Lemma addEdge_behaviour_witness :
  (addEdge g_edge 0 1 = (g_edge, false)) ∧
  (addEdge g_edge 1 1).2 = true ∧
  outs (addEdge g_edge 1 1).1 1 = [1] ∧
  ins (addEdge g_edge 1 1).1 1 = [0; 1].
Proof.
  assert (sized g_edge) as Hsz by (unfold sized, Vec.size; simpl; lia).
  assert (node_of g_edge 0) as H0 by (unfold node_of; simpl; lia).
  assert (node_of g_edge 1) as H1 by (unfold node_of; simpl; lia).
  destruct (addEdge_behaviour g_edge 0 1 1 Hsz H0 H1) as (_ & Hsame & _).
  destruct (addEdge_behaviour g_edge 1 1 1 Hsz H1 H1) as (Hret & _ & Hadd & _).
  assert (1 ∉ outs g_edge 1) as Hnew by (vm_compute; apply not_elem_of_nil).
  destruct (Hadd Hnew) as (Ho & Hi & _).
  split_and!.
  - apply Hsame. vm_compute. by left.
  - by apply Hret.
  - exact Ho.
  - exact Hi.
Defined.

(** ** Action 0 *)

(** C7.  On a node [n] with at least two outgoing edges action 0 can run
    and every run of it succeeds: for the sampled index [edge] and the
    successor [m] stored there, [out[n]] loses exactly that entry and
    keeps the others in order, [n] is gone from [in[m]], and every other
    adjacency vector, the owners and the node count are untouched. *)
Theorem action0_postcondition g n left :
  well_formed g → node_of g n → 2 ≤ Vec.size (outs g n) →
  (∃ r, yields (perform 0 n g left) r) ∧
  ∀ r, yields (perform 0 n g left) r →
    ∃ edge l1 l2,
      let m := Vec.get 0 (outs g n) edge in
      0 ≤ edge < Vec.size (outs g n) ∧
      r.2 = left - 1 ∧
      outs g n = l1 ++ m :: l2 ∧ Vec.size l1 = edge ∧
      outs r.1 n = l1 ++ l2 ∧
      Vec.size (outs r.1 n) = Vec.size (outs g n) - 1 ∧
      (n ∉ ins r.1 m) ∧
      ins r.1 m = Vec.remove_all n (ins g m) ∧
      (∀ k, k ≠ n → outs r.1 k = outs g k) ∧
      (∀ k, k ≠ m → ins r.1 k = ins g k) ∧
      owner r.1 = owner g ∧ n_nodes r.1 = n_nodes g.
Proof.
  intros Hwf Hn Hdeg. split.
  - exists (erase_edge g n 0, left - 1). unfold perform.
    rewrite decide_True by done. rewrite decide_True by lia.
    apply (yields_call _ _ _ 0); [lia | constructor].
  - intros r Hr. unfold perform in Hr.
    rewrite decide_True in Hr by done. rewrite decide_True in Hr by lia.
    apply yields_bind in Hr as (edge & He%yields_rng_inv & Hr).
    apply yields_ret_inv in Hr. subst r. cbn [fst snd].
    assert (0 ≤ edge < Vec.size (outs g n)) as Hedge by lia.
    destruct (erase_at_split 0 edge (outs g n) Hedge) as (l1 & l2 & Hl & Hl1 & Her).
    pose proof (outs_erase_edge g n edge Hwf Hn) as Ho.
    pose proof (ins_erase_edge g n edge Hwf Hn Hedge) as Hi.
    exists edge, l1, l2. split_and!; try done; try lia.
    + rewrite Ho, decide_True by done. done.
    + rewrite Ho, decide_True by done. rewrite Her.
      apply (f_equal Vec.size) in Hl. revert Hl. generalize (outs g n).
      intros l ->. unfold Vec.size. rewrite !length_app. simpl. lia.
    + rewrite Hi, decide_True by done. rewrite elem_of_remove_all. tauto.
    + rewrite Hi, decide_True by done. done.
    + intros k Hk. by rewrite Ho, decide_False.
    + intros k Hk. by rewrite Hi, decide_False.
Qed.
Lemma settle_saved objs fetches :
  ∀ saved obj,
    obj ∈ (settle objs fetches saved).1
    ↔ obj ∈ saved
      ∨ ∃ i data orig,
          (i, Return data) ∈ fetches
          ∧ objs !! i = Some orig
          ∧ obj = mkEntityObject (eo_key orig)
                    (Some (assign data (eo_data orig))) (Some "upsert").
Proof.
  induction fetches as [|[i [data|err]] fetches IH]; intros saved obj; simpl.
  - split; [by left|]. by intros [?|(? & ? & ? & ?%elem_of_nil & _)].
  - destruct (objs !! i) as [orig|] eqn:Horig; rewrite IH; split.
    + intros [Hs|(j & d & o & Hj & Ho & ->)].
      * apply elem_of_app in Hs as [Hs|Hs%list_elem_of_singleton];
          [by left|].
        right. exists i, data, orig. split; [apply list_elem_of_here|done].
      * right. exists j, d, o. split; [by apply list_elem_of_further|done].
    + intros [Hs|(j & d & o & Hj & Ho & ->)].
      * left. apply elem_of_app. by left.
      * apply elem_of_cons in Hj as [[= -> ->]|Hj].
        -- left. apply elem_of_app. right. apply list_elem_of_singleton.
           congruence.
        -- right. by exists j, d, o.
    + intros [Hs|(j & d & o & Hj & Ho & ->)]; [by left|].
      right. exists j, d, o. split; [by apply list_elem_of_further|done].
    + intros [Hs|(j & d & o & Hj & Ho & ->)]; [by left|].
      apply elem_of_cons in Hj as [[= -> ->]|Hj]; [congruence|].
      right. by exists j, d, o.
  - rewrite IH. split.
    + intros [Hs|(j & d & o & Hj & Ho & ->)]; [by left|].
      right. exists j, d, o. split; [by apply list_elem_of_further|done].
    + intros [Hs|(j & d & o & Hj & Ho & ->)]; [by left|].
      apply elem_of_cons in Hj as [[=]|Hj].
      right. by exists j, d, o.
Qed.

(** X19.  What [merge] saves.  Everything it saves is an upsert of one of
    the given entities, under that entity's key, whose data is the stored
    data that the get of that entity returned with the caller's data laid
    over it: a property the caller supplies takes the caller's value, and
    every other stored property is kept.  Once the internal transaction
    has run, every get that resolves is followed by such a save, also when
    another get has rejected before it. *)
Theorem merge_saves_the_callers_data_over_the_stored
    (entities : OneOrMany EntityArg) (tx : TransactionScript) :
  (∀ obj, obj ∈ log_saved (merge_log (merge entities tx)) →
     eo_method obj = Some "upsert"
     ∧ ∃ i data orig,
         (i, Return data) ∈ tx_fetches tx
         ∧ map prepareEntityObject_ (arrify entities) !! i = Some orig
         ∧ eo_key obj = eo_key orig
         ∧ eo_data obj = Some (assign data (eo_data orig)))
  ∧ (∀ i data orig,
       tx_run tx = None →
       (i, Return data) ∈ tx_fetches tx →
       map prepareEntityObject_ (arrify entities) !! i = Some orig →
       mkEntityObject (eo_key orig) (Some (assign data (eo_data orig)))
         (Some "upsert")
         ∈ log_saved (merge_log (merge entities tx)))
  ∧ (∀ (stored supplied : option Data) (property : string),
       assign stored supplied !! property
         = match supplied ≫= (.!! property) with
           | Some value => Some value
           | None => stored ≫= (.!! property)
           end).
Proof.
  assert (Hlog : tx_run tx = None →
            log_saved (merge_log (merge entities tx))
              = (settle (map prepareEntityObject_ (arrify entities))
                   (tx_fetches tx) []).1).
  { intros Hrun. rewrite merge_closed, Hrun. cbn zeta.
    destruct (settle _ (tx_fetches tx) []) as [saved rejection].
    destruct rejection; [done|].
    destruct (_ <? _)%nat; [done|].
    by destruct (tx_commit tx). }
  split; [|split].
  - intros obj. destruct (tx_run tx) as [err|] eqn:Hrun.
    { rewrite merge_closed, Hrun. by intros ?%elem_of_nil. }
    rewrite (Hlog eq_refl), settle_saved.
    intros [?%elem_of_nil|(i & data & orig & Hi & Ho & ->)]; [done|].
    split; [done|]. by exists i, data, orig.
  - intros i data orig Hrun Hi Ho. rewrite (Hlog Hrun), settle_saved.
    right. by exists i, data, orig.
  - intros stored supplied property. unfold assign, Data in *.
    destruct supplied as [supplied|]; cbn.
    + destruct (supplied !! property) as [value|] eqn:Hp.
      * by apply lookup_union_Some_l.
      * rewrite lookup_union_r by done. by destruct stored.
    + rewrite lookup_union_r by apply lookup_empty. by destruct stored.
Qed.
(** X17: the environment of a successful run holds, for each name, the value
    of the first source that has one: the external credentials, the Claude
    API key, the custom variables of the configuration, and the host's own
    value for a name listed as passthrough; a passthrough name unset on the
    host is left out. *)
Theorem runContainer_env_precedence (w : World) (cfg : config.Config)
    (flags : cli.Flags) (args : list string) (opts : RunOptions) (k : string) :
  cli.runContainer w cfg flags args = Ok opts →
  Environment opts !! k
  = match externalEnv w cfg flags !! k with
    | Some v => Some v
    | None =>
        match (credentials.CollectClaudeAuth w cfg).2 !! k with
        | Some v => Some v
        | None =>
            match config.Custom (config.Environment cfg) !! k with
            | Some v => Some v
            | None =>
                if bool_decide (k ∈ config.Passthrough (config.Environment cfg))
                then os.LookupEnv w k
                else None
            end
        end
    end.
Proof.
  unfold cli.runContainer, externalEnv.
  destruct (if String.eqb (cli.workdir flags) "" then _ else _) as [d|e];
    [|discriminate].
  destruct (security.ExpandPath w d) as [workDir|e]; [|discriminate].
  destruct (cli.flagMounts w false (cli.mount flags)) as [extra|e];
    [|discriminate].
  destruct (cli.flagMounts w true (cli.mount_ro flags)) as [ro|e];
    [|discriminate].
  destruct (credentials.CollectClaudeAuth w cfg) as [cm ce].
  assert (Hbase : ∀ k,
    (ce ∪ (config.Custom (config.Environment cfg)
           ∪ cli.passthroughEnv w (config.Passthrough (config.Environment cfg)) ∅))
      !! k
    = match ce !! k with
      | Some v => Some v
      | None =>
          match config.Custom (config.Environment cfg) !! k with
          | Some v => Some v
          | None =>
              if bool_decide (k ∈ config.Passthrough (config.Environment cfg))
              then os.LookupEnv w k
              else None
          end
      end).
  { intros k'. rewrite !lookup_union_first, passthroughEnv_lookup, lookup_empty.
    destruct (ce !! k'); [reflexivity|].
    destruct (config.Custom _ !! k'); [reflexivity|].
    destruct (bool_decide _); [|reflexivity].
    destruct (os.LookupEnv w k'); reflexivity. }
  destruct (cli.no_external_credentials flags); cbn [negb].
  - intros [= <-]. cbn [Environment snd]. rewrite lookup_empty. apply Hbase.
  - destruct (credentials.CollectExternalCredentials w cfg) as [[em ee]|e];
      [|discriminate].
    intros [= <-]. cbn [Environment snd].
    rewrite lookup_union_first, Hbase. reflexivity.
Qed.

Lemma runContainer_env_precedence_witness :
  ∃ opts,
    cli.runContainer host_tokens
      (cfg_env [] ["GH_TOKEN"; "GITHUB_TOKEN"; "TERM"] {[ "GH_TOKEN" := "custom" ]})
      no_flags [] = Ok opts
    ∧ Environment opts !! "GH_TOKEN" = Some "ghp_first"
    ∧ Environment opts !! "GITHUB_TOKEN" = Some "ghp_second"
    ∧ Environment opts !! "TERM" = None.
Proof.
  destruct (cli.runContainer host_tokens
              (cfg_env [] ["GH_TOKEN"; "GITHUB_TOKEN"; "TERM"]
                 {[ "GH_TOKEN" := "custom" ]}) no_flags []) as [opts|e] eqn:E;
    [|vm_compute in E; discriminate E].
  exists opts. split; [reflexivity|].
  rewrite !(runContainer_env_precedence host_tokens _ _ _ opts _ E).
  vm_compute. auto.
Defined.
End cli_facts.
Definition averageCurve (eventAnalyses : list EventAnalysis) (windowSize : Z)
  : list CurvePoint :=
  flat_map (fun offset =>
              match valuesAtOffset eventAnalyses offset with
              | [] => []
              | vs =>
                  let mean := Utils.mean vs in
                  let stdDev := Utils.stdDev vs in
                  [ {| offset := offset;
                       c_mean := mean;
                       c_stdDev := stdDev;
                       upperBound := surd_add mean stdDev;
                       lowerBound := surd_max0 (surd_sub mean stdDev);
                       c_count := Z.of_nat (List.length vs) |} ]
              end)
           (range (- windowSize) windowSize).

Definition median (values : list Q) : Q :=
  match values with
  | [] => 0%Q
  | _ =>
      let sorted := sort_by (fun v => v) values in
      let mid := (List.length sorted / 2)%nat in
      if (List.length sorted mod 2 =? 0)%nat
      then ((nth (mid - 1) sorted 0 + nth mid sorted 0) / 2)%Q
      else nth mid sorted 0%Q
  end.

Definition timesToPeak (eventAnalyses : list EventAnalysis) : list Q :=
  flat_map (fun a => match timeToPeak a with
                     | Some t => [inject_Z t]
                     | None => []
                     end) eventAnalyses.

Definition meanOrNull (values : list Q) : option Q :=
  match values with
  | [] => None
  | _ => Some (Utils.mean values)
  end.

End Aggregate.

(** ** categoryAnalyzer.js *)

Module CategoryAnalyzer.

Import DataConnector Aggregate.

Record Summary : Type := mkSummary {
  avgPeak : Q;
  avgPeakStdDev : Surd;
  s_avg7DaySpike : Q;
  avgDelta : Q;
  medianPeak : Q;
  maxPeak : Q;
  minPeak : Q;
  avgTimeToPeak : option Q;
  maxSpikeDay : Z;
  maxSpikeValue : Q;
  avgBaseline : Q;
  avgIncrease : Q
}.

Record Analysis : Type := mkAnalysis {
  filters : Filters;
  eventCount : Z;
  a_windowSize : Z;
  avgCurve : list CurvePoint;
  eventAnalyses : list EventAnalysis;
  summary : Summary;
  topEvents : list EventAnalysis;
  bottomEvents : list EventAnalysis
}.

....................

▸ BRIEF: Everything from the line that contains "topEvents : list EventAnalysis;" through the end of the records must be duplicated exactly, and nothing outside that range.

▸ EXERCISE RESPONSE:
  topEvents : list EventAnalysis;
  bottomEvents : list EventAnalysis
}.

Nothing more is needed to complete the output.